Lippincott's Magazine of Popular Literature and Science eBook

This eBook from the Gutenberg Project consists of approximately 267 pages of information about Lippincott's Magazine of Popular Literature and Science.

A case which has acquired even more celebrity than the last is that of Mrs. Wharton of Baltimore.  The chief facts, as developed at the first trial at Annapolis, are as follows:  General Ketchum, a man of over middle age and usually in good health, was very much engaged in attending to matters of business at Washington throughout the entire day of the 24th of June, 1871.  The weather was very hot, yet he walked about hurriedly and steadily, getting no dinner, and returning in the evening to Mrs. Wharton’s at Baltimore about 9 P.M., where he ate a very hearty meal, consisting partly of raspberries.  During the night he was heard to go down stairs several times.  The next day he complained of feeling unwell, but took at bed-time a glass of lemonade with brandy, and during the night had some slight vomiting and purging.  In the morning he complained of sick stomach and giddiness, and at Mrs. Wharton’s earnest request[16] Dr. Williams was finally sent for, and on arriving at 4 P.M. found him sitting up and vomiting, and prescribed as for a slight attack of cholera morbus.  The next morning General Ketchum thought himself so much better that he discharged his physician.  He was, however, very drowsy during the day, and the evidence at the trial rendered it probable that he took laudanum on this day upon his own responsibility.  In the evening he was found sleeping heavily upon the lounge, and again at Mrs. Wharton’s request Dr. Williams was sent for, but did not think it worth while to come.  The next morning Mrs. Wharton again sent for Dr. Williams, as General Ketchum was found still lying upon the lounge in a stupor.  He remained in this state until his death, which took place in a convulsion at 3 P.M.  He had had during the intervening period repeated convulsions, and about one o’clock had become very uneasy, uttering incoherent cries, but did not recover true consciousness.  At the examination of the body, made the following morning, the spinal cord was not looked at:  the inner membranes of the brain were found congested, and the brain-substance presented throughout “those dark points of blood which indicate passive congestion.”  No other lesions were found, and the stomach was handed for analysis to Professor Aiken, who in due time reported that he had “satisfied himself” of the existence of at least twenty grains of tartar emetic in it.

It is highly probable that this official announcement had much influence upon the minds of Drs.
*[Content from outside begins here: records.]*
(** * Lemmeric development server: URL rewriting of [dev-server.py]

    The handler [LemmericHTTPRequestHandler] rewrites pretty URLs to the flat
    pages of the front-end before the static file handler of [http.server]
    serves them, and adds three cross-origin headers to each header block.

    Request targets are the ISO-8859-1 decoding of the request line, so a
    character is one of the 256 values of [ascii].  The library functions
    the handler calls ([re.match], [urllib.parse.urlparse],
    [urllib.parse.quote], [send_header], [end_headers]) are modelled in
    modules of their own, from their documented behaviour. *)

From Stdlib Require Import String Ascii List Bool Arith ZArith Lia.
Import ListNotations.
Local Open Scope string_scope.
Local Open Scope bool_scope.
Local Open Scope nat_scope.

(** ** Characters and strings *)

Definition TAB : ascii := "009"%char.
Definition LF : ascii := "010"%char.
Definition CR : ascii := "013"%char.

Definition code (c : ascii) : nat := nat_of_ascii c.

Definition between (lo hi c : ascii) : bool :=
  (code lo <=? code c) && (code c <=? code hi).

Definition is_digit (c : ascii) : bool := between "0" "9" c.
Definition is_upper (c : ascii) : bool := between "A" "Z" c.
Definition is_lower (c : ascii) : bool := between "a" "z" c.
Definition is_alpha (c : ascii) : bool := is_upper c || is_lower c.

(** [c in cs] for a character and a string of characters. *)
Fixpoint mem (c : ascii) (cs : string) : bool :=
  match cs with
  | "" => false
  | String d cs' => Ascii.eqb c d || mem c cs'
  end.

Fixpoint forall_chars (p : ascii -> bool) (s : string) : bool :=
  match s with
  | "" => true
  | String c s' => p c && forall_chars p s'
  end.

(** Truth value of a Python string: non-empty. *)
Definition truthy (s : string) : bool :=
  match s with "" => false | _ => true end.

(** [s.startswith(w)], returning what follows [w]. *)
Fixpoint strip_prefix (w s : string) : option string :=
  match w with
  | "" => Some s
  | String c w' =>
      match s with
      | "" => None
      | String d s' => if Ascii.eqb c d then strip_prefix w' s' else None
      end
  end.

(** The longest prefix whose characters satisfy [p], and the rest. *)
Fixpoint span (p : ascii -> bool) (s : string) : string * string :=
  match s with
  | "" => ("", "")
  | String c s' =>
      if p c then let '(r, t) := span p s' in (String c r, t) else ("", s)
  end.

(** [s.split(c, 1)] when [c] occurs in [s]. *)
Fixpoint split1 (c : ascii) (s : string) : option (string * string) :=
  match s with
  | "" => None
  | String d s' =>
      if Ascii.eqb d c then Some ("", s')
      else match split1 c s' with
           | Some (a, b) => Some (String d a, b)
           | None => None
           end
  end.

Fixpoint filter_chars (p : ascii -> bool) (s : string) : string :=
  match s with
  | "" => ""
  | String c s' => if p c then String c (filter_chars p s') else filter_chars p s'
  end.

Fixpoint map_chars (f : ascii -> ascii) (s : string) : string :=
  match s with
  | "" => ""
  | String c s' => String (f c) (map_chars f s')
  end.

(** ** [re]: the fragment of Python regular expressions the handler uses *)

Module Re.

(** A set of characters: an ordinary character, [\d], or [[^...]].
    On the 256 characters of a request line [\d] is [0-9]. *)
Inductive charset :=
| Chr (c : ascii)
| Digit
| NoneOf (cs : string).

Definition member (cs : charset) (c : ascii) : bool :=
  match cs with
  | Chr d => Ascii.eqb c d
  | Digit => is_digit c
  | NoneOf ds => negb (mem c ds)
  end.

(** [^], [$], [x], [x?] and the capturing group [(x+)]. *)
Inductive atom :=
| Bol
| Eol
| One (cs : charset)
| Opt (cs : charset)
| Group (cs : charset).

Definition regex := list atom.

(** [$] without MULTILINE: the end of the string, or just before the
    newline that ends the string. *)
Definition at_end (s : string) : bool :=
  match s with
  | "" => true
  | String c "" => Ascii.eqb c LF
  | _ => false
  end.

Section Greedy.
Variable cs : charset.
(** The rest of the pattern, given the captured text, the position and
    the remaining input. *)
Variable k : string -> nat -> string -> option (list string).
Williams and Chew, with their colleagues, and it is very certain that by it and their representations was created the public belief in Baltimore that General Ketchum had been poisoned.  The false analysis remained for months uncontradicted, and backed up as it was by the whole intellectual and moral force of the University of Maryland, it could scarcely happen otherwise than that public opinion should become so set and hardened that no testimony at the trial could affect it, especially as local pride and local prejudice came to its support when experts from other cities questioned the work of the Baltimore physicians.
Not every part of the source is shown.